◆ Available data
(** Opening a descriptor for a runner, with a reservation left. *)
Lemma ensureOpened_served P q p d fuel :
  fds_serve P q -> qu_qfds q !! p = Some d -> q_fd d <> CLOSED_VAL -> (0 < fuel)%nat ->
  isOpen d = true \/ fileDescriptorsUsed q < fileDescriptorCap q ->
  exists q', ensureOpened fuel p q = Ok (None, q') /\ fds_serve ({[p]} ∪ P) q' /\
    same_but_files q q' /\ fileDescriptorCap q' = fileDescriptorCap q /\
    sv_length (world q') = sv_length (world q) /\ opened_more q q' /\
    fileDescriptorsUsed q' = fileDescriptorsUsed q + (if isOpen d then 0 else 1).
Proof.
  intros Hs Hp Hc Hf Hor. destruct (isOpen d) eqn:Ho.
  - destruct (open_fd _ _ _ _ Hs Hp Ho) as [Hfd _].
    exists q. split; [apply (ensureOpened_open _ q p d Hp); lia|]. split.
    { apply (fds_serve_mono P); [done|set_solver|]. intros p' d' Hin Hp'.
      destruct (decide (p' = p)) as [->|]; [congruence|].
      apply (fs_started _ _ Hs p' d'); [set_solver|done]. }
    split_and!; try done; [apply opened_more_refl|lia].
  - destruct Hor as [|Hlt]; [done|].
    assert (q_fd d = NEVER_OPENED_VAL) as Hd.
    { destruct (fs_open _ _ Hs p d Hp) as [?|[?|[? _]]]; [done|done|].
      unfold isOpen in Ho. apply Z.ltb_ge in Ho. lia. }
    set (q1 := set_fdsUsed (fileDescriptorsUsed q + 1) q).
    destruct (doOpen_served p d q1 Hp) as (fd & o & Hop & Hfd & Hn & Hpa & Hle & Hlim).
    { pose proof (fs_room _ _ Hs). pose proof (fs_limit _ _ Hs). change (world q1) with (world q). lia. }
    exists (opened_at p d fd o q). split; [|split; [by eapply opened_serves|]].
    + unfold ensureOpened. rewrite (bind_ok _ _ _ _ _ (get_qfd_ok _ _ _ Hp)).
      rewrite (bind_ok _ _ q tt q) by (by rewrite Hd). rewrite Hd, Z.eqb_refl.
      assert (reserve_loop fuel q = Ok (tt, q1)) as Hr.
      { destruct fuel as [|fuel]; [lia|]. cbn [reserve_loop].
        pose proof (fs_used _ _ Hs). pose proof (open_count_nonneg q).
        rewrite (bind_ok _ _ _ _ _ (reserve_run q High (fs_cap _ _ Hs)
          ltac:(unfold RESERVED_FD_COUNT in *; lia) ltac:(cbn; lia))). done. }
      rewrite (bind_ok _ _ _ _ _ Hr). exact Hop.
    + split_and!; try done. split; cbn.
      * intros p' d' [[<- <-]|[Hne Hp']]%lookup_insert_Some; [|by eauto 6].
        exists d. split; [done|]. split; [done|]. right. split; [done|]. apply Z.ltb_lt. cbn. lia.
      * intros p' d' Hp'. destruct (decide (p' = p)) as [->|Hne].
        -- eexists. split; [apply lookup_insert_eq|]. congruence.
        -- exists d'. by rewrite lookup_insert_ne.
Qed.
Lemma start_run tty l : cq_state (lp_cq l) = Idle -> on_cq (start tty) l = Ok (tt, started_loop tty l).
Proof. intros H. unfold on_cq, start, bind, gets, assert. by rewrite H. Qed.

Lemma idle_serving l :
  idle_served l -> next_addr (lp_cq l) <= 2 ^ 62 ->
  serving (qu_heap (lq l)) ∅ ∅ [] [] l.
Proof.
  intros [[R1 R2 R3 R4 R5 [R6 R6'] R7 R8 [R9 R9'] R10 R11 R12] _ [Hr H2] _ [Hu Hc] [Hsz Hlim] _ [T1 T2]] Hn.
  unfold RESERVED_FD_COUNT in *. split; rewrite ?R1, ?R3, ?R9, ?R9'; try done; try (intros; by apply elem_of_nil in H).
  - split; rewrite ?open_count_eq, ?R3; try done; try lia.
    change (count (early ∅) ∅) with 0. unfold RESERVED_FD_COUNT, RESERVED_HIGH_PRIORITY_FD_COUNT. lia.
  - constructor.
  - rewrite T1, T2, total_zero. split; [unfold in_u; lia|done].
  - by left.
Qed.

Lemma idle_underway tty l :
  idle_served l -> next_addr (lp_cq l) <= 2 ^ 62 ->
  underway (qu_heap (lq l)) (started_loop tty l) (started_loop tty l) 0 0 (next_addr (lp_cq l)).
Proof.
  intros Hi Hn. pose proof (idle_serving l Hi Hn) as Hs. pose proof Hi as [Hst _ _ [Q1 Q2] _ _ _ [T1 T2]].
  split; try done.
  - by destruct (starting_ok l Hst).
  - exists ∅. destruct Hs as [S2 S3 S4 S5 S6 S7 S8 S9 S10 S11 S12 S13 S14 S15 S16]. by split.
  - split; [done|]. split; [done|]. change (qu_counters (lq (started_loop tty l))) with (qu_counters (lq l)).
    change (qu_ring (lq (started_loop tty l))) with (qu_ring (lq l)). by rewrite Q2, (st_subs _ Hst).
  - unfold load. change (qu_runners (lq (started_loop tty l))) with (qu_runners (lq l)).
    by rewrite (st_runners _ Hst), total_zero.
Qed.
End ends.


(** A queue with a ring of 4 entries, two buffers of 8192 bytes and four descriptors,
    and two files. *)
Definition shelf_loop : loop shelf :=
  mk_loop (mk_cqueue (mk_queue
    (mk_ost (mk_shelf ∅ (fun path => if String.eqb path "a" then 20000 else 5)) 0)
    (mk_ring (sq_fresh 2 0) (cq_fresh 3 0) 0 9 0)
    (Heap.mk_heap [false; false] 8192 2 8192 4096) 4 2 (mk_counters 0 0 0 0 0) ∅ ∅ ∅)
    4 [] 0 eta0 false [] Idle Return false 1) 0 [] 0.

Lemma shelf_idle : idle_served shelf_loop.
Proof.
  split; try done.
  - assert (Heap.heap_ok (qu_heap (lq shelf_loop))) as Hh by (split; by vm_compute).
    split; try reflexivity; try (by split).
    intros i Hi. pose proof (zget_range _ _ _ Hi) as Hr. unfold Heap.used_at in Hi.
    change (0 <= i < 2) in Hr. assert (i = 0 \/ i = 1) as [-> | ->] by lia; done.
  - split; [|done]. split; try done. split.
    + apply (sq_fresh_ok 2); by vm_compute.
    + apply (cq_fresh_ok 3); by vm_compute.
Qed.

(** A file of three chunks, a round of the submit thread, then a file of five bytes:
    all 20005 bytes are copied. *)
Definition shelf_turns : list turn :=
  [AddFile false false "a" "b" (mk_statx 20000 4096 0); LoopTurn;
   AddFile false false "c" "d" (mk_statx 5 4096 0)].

◆ What to produce
The entries above hold the needed span. Transcribe exactly the lines from the one with "d' Hin Hp'." to the one with "set (q1 := set_fdsUsed", both included.

◆ Written reply
    { apply (fds_serve_mono P); [done|set_solver|]. intros p' d' Hin Hp'.
      destruct (decide (p' = p)) as [->|]; [congruence|].
      apply (fs_started _ _ Hs p' d'); [set_solver|done]. }
    split_and!; try done; [apply opened_more_refl|lia].
  - destruct Hor as [|Hlt]; [done|].
    assert (q_fd d = NEVER_OPENED_VAL) as Hd.
    { destruct (fs_open _ _ Hs p d Hp) as [?|[?|[? _]]]; [done|done|].
      unfold isOpen in Ho. apply Z.ltb_ge in Ho. lia. }
    set (q1 := set_fdsUsed (fileDescriptorsUsed q + 1) q).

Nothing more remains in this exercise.